* **Your instructions**: Would you please transcribe, exactly as written, the lines of the entries below starting at the one that holds "run_step c c' →" and ending at the one that holds "intros Hcap Hn Hr Hs. induction", both included?
═══
(* ===== verification/WheelTrace.v ===== *)
(** * The expiring key set over time (base/src/cache/c100k.rs)

    The abstract cache of [WheelCache] up to pointwise equality, its steps as
    a relation that respects that equality, the runs of the cache as runs of
    the abstract one, and from the abstract runs alone the life of a key
    nobody touches: it stays until its deadline and is gone after it. *)
From S2P Require Import Prelude Wheel WheelSlab WheelTime WheelInv WheelSpec WheelProps Bus WheelCache.

(** ** Abstract caches up to pointwise equality *)

Section equivalence.
Context {K : Type} `{EqDecision K}.
Notation Abs := (Abs (K := K)).

#[global] Instance abs_equiv : Equiv Abs := λ a b,
  (∀ k, a_pending a k = a_pending b k) ∧ (∀ k, a_present a k = a_present b k) ∧ (∀ i, a_clock a i = a_clock b i).

#[global] Instance abs_equivalence : Equivalence (≡@{Abs}).
Proof.
  split.
  - intros a. by split_and!.
  - intros a b (H1 & H2 & H3). by split_and!.
  - intros a b c (H1 & H2 & H3) (G1 & G2 & G3). split_and!; intros x; [rewrite H1|rewrite H2|rewrite H3]; auto.
Qed.

#[global] Instance a_pending_proper : Proper ((≡) ==> (=) ==> (=)) (a_pending (K := K)).
Proof. intros a b (H & _) k _ <-. apply H. Qed.
#[global] Instance a_present_proper : Proper ((≡) ==> (=) ==> (=)) (a_present (K := K)).
Proof. intros a b (_ & H & _) k _ <-. apply H. Qed.
#[global] Instance a_clock_proper : Proper ((≡) ==> (=) ==> (=)) (a_clock (K := K)).
Proof. intros a b (_ & _ & H) i _ <-. apply H. Qed.

#[global] Instance keys_at_proper pl i : Proper (pointwise_relation K (=) ==> (=) ==> iff) (keys_at pl i).
Proof.
  assert (Hone : ∀ m m' n, pointwise_relation K (=) m m' → keys_at pl i m n → keys_at pl i m' n).
  { intros m m' n Hm (l & Hnd & Hl & Hk). exists l. split_and!; [done..|]. intros k. by rewrite <- Hk, Hm. }
  intros m m' Hm n _ <-. split; apply Hone; [done|]. intros k. by rewrite Hm.
Qed.

#[global] Instance spec_handle_proper now n cap cmd :
  Proper (pointwise_relation K (=) ==> pointwise_relation K (=)) (spec_handle now n cap cmd).
Proof.
  intros m m' Hm k. unfold spec_handle. destruct cmd as [key ttl|key|key].
  - case_decide; [|apply Hm]. by rewrite (Hm key).
  - case_decide; [|apply Hm]. by rewrite (Hm key).
  - case_decide; [done|apply Hm].
Qed.

Lemma abs_step_respects cap pl (a a' b b' : Abs) : a ≡ b → a' ≡ b' → abs_step cap pl a a' → abs_step cap pl b b'.
Proof.
  intros Ha Ha'. destruct 1 as [Hp Hv Ht|cmd Hc Hp Hv Ht|i n cmd Hi Hn Hp Hv Ht|i t Hle Hp Hv Hi Ht].
  - apply abs_stay; intros x; rewrite <- Ha, <- Ha'; auto.
  - apply (abs_accept _ _ _ _ cmd); [done|..]; intros x; rewrite <- Ha, <- Ha'; auto.
  - assert (Hm : pointwise_relation K (=) (a_present a) (a_present b)) by (intros k; by rewrite Ha).
    apply (abs_apply _ _ _ _ i n cmd); [done|by rewrite <- Hm|..].
    + intros x. rewrite <- Ha, <- Ha'. auto.
    + intros x. rewrite <- Ha', Hv, (a_clock_proper a b Ha i i eq_refl). by apply spec_handle_proper.
    + intros x. rewrite <- Ha, <- Ha'. auto.
  - apply (abs_time _ _ _ _ i t); [by rewrite <- Ha|..].
    + intros x. rewrite <- Ha, <- Ha'. auto.
    + intros k Hk. rewrite <- Ha, <- Ha'. auto.
    + intros k Hk. specialize (Hi k Hk).
      by rewrite (a_present_proper a' b' Ha' k k eq_refl), (a_present_proper a b Ha k k eq_refl) in Hi.
    + intros x. by rewrite <- (a_clock_proper a' b' Ha' x x eq_refl), <- (a_clock_proper a b Ha x x eq_refl).
Qed.

#[global] Instance abs_step_proper cap pl : Proper ((≡) ==> (≡) ==> iff) (abs_step (K := K) cap pl).
Proof. intros a b Hab a' b' Hab'. split; by apply abs_step_respects. Qed.

(** ** A key nobody touches *)

Context (cap : nat) (pl : K → option nat) (k : K) (i : nat).

(** A step with no command for the key waiting before or after it. *)
Definition untouched (a a' : Abs) : Prop :=
  abs_step cap pl a a' ∧ a_pending a k = [] ∧ a_pending a' k = [].

(** At deadline or before, with the tick of grace at multiples of 512. *)
Definition not_over (t : N) (d : Deadline) : Prop :=
  (t < d_expire d ∨ t = d_expire d ∧ t mod WHEEL_L1 = 0)%N.

Definition stays (a a' : Abs) : Prop :=
  (a_clock a i ≤ a_clock a' i)%N ∧
  (∀ d, a_present a k = Some d →
     match a_present a' k with
     | Some d' => d' = d ∧ (a_clock a' i = a_clock a i ∨ not_over (a_clock a' i) d)
     | None => (d_expire d ≤ a_clock a' i)%N
     end) ∧
  (a_present a k = None → a_present a' k = None).

Lemma spec_handle_other now n cmd m : cmd_key cmd ≠ k → spec_handle now n cap cmd m k = m k.
Proof. intros Hk. unfold spec_handle. destruct cmd; simpl in Hk; by rewrite decide_False. Qed.

Lemma stays_same a a' : a_present a' k = a_present a k → a_clock a' i = a_clock a i → stays a a'.
Proof.
  intros Hv Ht. split; [by rewrite Ht|]. rewrite Hv. split; [|done]. intros d ->. split; [done|]. by left.
Qed.

Lemma untouched_stays a a' : pl k = Some i → untouched a a' → stays a a'.
Proof.
  intros Hpl (Hs & H0 & H1). destruct Hs as [Hp Hv Ht|cmd Hc Hp Hv Ht|j n cmd Hj Hn Hp Hv Ht|j t Hle Hp Hv Hj Ht].
  - by apply stays_same.
  - by apply stays_same.
  - apply stays_same; [|done]. rewrite Hv. apply spec_handle_other. intros Hk.
    specialize (Hp k). rewrite H0, decide_True in Hp by done. done.
  - destruct (decide (j = i)) as [->|Hne].
    + assert (Hti : a_clock a' i = t) by (by rewrite Ht, decide_True).
      specialize (Hj k Hpl). unfold stays. rewrite Hti. split; [done|]. split.
      * intros d Hd. destruct (a_present a' k) as [d'|]; [|by apply Hj].
        destruct Hj as [Hd' Ho]. assert (d' = d) as -> by congruence. split; [done|by right].
      * intros Hnone. destruct (a_present a' k) as [d'|]; [|done]. destruct Hj. congruence.
    + apply stays_same; [apply Hv; congruence|]. rewrite Ht. by rewrite decide_False.
Qed.

Lemma stays_trans a1 a2 a3 : stays a1 a2 → stays a2 a3 → stays a1 a3.
Proof.
  intros (T1 & P1 & N1) (T2 & P2 & N2). split; [lia|]. split; [|auto]. intros d Hd. specialize (P1 d Hd).
  destruct (a_present a2 k) as [d2|] eqn:H2.
  - destruct P1 as [-> Ho]. specialize (P2 d eq_refl). destruct (a_present a3 k) as [d3|]; [|done].
    destruct P2 as [-> [Heq|Ho2]]; [|by split; [|right]]. split; [done|]. rewrite Heq. exact Ho.
  - rewrite N2 by done. lia.
Qed.

Lemma untouched_run a a' : pl k = Some i → rtc untouched a a' → stays a a'.
Proof.
  intros Hpl. induction 1 as [a|a a1 a2 H1 _ IH]; [by apply stays_same|].
  eapply stays_trans; [by apply untouched_stays|done].
Qed.
End equivalence.

(** ** Runs of the cache *)

Section runs.
Context {K : Type} `{EqDecision K} (hash : K → N).
Context {CC EC : Type} `{!Channel (Command K) CC, !Channel (list (CacheEvent K)) EC}.
Context `{!ChannelLaws (Command K) CC, !ChannelLaws (list (CacheEvent K)) EC}.
Notation Cache := (Cache (K := K) (CC := CC) (EC := EC)).
Implicit Types c : Cache.

Definition run_step c c' : Prop := step hash c (Ret c').

(** Nothing for the key waits in its shard's command channel. *)
Definition settled (k : K) c : Prop := a_pending (abs hash c) k = [].

(** A run during which nobody sends a command for the key. *)
Definition quiet_step (k : K) c c' : Prop := run_step c c' ∧ settled k c ∧ settled k c'.

(** The clock of the key's shard. *)
Definition key_clock (k : K) c : N :=
  match place hash (number c) k with Some i => a_clock (abs hash c) i | None => 0%N end.

Lemma run_abs cap starts c c' :
  (N.of_nat cap < u32_mod)%N → (0 < N.of_nat (length starts) < u64_mod)%N → reachable hash cap starts c →
  run_step c c' → reachable hash cap starts c' ∧
    abs_step cap (place hash (N.of_nat (length starts))) (abs hash c) (abs hash c').
Proof.
  intros Hcap Hn Hr Hs. destruct (reachable_cache_ok hash cap starts c Hcap Hn Hr) as (Hc & He & <-).
  split; [by eapply reachable_step|].
  destruct (step_ok hash cap c (Ret c') Hc He Hs) as (c1 & [= <-] & _ & _ & _ & Ha). done.
Qed.

Lemma quiet_run_abs cap starts k c c' :
  (N.of_nat cap < u32_mod)%N → (0 < N.of_nat (length starts) < u64_mod)%N → reachable hash cap starts c →
  rtc (quiet_step k) c c' → reachable hash cap starts c' ∧
    rtc (untouched cap (place hash (N.of_nat (length starts))) k) (abs hash c) (abs hash c').
Proof.
  intros Hcap Hn Hr Hs. induction Hs as [c|c c1 c2 (H1 & S0 & S1) _ IH]; [done|].
  destruct (run_abs cap starts c c1 Hcap Hn Hr H1) as [Hr1 Ha]. destruct (IH Hr1) as [Hr2 Hrun].
  split; [done|]. by eapply rtc_l.
Qed.

(** C3: The life of a key: while nobody sends a command for it, whatever
    happens to the others, a key stays in the cache with its deadline until
    the clock of its shard reaches that deadline, and once the clock has moved
    past it the key is gone; a key that is absent stays absent. *)
Theorem key_lifecycle cap starts c c' k :
  (N.of_nat cap < u32_mod)%N → (0 < N.of_nat (length starts) < u64_mod)%N → reachable hash cap starts c →
  rtc (quiet_step k) c c' →
  (key_clock k c ≤ key_clock k c')%N ∧
  (∀ d, a_present (abs hash c) k = Some d →
     ((key_clock k c' < d_expire d)%N → a_present (abs hash c') k = Some d) ∧
     ((key_clock k c < key_clock k c')%N → (d_expire d < key_clock k c')%N → a_present (abs hash c') k = None)) ∧
  (a_present (abs hash c) k = None → a_present (abs hash c') k = None).
Proof.
  intros Hcap Hn Hr Hs. destruct (quiet_run_abs cap starts k c c' Hcap Hn Hr Hs) as [Hr' Ha].
  destruct (reachable_cache_ok hash cap starts c Hcap Hn Hr) as (Hc & _ & Hnum).
  destruct (reachable_cache_ok hash cap starts c' Hcap Hn Hr') as (_ & _ & Hnum').
  destruct (place_spec hash c k) as (i & w & Hp & _ & _); [rewrite Hnum; lia|].
  unfold key_clock. rewrite Hnum', Hnum in *. rewrite Hp.
  destruct (untouched_run cap _ k i _ _ Hp Ha) as (Ht & Hv & Hno). split_and!; [done| |done].
  intros d Hd. specialize (Hv d Hd). destruct (a_present (abs hash c') k) as [d'|].
  - destruct Hv as [-> Ho]. split; [done|]. unfold not_over in Ho. lia.
  - split; [lia|done].
Qed.
End runs.

(** ** Witness *)

#[local] Existing Instances BusExample.chan_ops BusExample.chan_laws.

Module TraceExample.
Import CacheModel.
Definition tick_ok : bool := match shards c3 !! 1%nat with Some w => w_drained w && is_ret (tick_shard 1 1000000000 w c3) | None => false end.

(** The tick after a second, with nothing for key 7 waiting. *)
Lemma quiet_tick : quiet_step hash 7%N c3 c4.
Proof.
  assert (tick_ok = true) as Hok by by vm_compute. unfold tick_ok in Hok.
  split; [|by split; vm_compute]. unfold run_step, c4, on. destruct (shards c3 !! 1%nat) as [w|] eqn:Hw; [|done].
  apply andb_true_iff in Hok as [Hd Hr]. rewrite <- (or_ret c3) by done. by apply step_tick.
Qed.
End TraceExample.

(** Key 7, with deadline 2, is gone when the clock of its shard shows 5. *)
Lemma key_lifecycle_witness :
  (0 ≤ 5)%N ∧
  (∀ d, Some (mkDeadline 2 2 1) = Some d →
     ((5 < d_expire d)%N → a_present (abs CacheModel.hash CacheModel.c4) 7%N = Some d) ∧
     ((0 < 5)%N → (d_expire d < 5)%N → a_present (abs CacheModel.hash CacheModel.c4) 7%N = None)) ∧
  (Some (mkDeadline 2 2 1) = None → a_present (abs CacheModel.hash CacheModel.c4) 7%N = None).
Proof.
  assert (Hv : key_clock CacheModel.hash 7%N CacheModel.c3 = 0%N ∧ key_clock CacheModel.hash 7%N CacheModel.c4 = 5%N ∧
    a_present (abs CacheModel.hash CacheModel.c3) 7%N = Some (mkDeadline 2 2 1)) by by vm_compute.
  destruct Hv as (<- & <- & <-).
  apply (key_lifecycle CacheModel.hash 2 [0; 0]%N CacheModel.c3 CacheModel.c4 7%N); [done|done|apply CacheModel.reachable3|].
  apply rtc_once, TraceExample.quiet_tick.
Defined.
═══
* **Task solution**:
  run_step c c' → reachable hash cap starts c' ∧
    abs_step cap (place hash (N.of_nat (length starts))) (abs hash c) (abs hash c').
Proof.
  intros Hcap Hn Hr Hs. destruct (reachable_cache_ok hash cap starts c Hcap Hn Hr) as (Hc & He & <-).
  split; [by eapply reachable_step|].
  destruct (step_ok hash cap c (Ret c') Hc He Hs) as (c1 & [= <-] & _ & _ & _ & Ha). done.
Qed.

Lemma quiet_run_abs cap starts k c c' :
  (N.of_nat cap < u32_mod)%N → (0 < N.of_nat (length starts) < u64_mod)%N → reachable hash cap starts c →
  rtc (quiet_step k) c c' → reachable hash cap starts c' ∧
    rtc (untouched cap (place hash (N.of_nat (length starts))) k) (abs hash c) (abs hash c').
Proof.
  intros Hcap Hn Hr Hs. induction Hs as [c|c c1 c2 (H1 & S0 & S1) _ IH]; [done|].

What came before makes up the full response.